Экономическая стабильность
Экономическая теория создала искусственный мир, в котором выбор участников и возможности, открывающиеся перед ними, находятся вне зависимости друг от друга, а цены стремятся к равновесию, обеспечивающему баланс этих двух сил. Однако на финансовых рынках цены представляют собой не просто пассивное отражение независимо данных спроса и предложения; они играют активную роль в формировании и выбора, и возможностей. Это рефлексивное взаимодействие придает финансовым рынкам внутреннюю нестабильность. Идеология "laissez-faire" отрицает нестабильность и противостоит любым формам государственного вмешательства, направленного на сохранение стабильности. История показала, что финансовые рынки подвержены обвалам, которые вызывают экономический спад и социальные волнения. Как следствие борьбы с такими обвалами сложилась система центральных банков и других форм регулирования. Идеологи "laissez-faire" часто утверждают, что к обвалам приводили именно неадекватные меры в области регулирования, а не нестабильность рынков. В этом утверждении есть доля истины, так как если наше понимание по природе своей несовершенно, то и наше регулирование не может быть совершенным. Но все же это утверждение звучит неубедительно, так как оно оставляет в стороне вопрос о том, а зачем, собственно, понадобилось применять регулирующие меры, почему в них возникла необходимость. Таким образом, исходный вопрос замалчивается при помощи подстановки совсем другого утверждения: поскольку регулирующие меры несовершенны, нерегулируемые рынки совершенны.

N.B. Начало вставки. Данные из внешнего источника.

(** * Title Master Report parsing (dataloader/tmreport.py)

    A shallow embedding of the [TitleMasterReport] class: the report
    identity accessors ([begin_date], [end_date], [title_type]), the header
    derivation ([_header_row]), the probes of the data region ([data_rows],
    [data_cols]) and the row extraction ([get_row]).

    Conventions of the embedding.
    - A Python [str] is a [string] whose characters are code points below
      256: an [ascii] holds the number of one character (not a byte of an
      encoding), so that positions are Python's. The case mapping, the
      identifier characters and the white space are Python's for all of
      these code points.
    - A cell value is a [pyval]; the worksheet is the dictionary of its
      cells, keyed by 1-based (row, column); an absent cell reads as [None].
    - A Python exception is a constructor of [exn]; a computation that may
      raise returns a [result].
    - The library calls the class makes ([str] methods, [int], slices,
      [collections.namedtuple], the sheet's [iter_cols]) are modelled with
      their Python 3 behaviour, to the extent the class uses them. *)

From Stdlib Require Import ZArith String Ascii List Lia DecimalString.
From stdpp Require Import base option list gmap strings.

Local Open Scope string_scope.
Local Open Scope Z_scope.

(** ** Exceptions and the error monad *)

Inductive exn : Set :=
  | KeyError | IndexError | ValueError | TypeError | AttributeError.

Inductive result (A : Type) : Type :=
  | Ok (a : A)
  | Raise (e : exn).
Arguments Ok {A} a.
Arguments Raise {A} e.

(** Sequencing: the first exception raised ends the computation. The
    instances give [x ← m; k] for it. *)
#[global] Instance result_bind : MBind result := fun A B k m =>
  match m with
  | Ok a => k a
  | Raise e => Raise e
  end.
#[global] Instance result_ret : MRet result := fun A a => Ok a.

Definition succeeds {A} (m : result A) : Prop := exists a, m = Ok a.
Definition fails {A} (m : result A) : Prop := exists e, m = Raise e.

(** ** Python values found in cells *)

Module Py.

(** The value of a cell as openpyxl hands it over with [data_only=True].
    [VOther] stands for the remaining kinds (floats, dates, ...) and carries
    the text that [str()] gives for the value. *)
Inductive pyval : Type :=
  | VNone
  | VStr (s : string)
  | VInt (z : Z)
  | VBool (b : bool)
  | VOther (repr : string).

Definition is_none (v : pyval) : bool :=
  match v with VNone => true | _ => false end.

(** *** Characters *)

(** The characters [str.lower] changes: [A] to [Z] and, above 127, the
    capital letters 192 to 222 without the multiplication sign 215. Each is
    32 below its small letter. *)
Definition is_upper (c : ascii) : bool :=
  let n := nat_of_ascii c in
  ((Nat.leb 65 n && Nat.leb n 90)
   || (Nat.leb 192 n && Nat.leb n 214)
   || (Nat.leb 216 n && Nat.leb n 222))%bool.

Definition is_alpha (c : ascii) : bool :=
  let n := nat_of_ascii c in
  ((Nat.leb 65 n && Nat.leb n 90) || (Nat.leb 97 n && Nat.leb n 122))%bool.

Definition is_digit (c : ascii) : bool :=
  let n := nat_of_ascii c in (Nat.leb 48 n && Nat.leb n 57)%bool.

(** The white space [int] skips around a number: tab to carriage return
    and the blank, and, above 127, the next-line character 133 and the
    no-break space 160, which [int] first turns into blanks. *)
Definition is_space (c : ascii) : bool :=
  let n := nat_of_ascii c in
  ((Nat.leb 9 n && Nat.leb n 13) || Nat.eqb n 32
   || Nat.eqb n 133 || Nat.eqb n 160)%bool.

Definition lower_char (c : ascii) : ascii :=
  if is_upper c then ascii_of_nat (nat_of_ascii c + 32) else c.

Definition digit_value (c : ascii) : Z := Z.of_nat (nat_of_ascii c) - 48.

(** *** [str] methods *)

(** [s.lower()] *)
Fixpoint lower (s : string) : string :=
  match s with
  | EmptyString => EmptyString
  | String c s' => String (lower_char c) (lower s')
  end.

(** [s.split(sep)] for a one-character separator: the result always has at
    least one entry. *)
Fixpoint split (sep : ascii) (s : string) : list string :=
  match s with
  | EmptyString => [EmptyString]
  | String c s' =>
      if Ascii.eqb c sep then EmptyString :: split sep s'
      else match split sep s' with
           | w :: ws => String c w :: ws
           | [] => [String c EmptyString]
           end
  end.

(** [s.replace(c, '')] for a one-character [c] *)
Fixpoint remove_char (c : ascii) (s : string) : string :=
  match s with
  | EmptyString => EmptyString
  | String a s' =>
      if Ascii.eqb a c then remove_char c s' else String a (remove_char c s')
  end.

(** Membership of a character, used to say that an entry has no [=]. *)
Fixpoint has_char (c : ascii) (s : string) : bool :=
  match s with
  | EmptyString => false
  | String a s' => (Ascii.eqb a c || has_char c s')%bool
  end.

Эти утверждения основываются на исходной посылке о совершенном знании: если некое решение неправильно, противоположное ему решение должно быть правильным. Однако, в отсутствие совершенного знания порочны и свободные рынки, и регулирование. Стабильность возможно сохранить только в случае, если приложить сознательное усилие к ее сохранению. Даже и тогда будут происходить обвалы, так как государственная политика часто несовершенна. Если происходят достаточно серьезные обвалы и сбои, они могут привести к возникновению тоталитарных режимов.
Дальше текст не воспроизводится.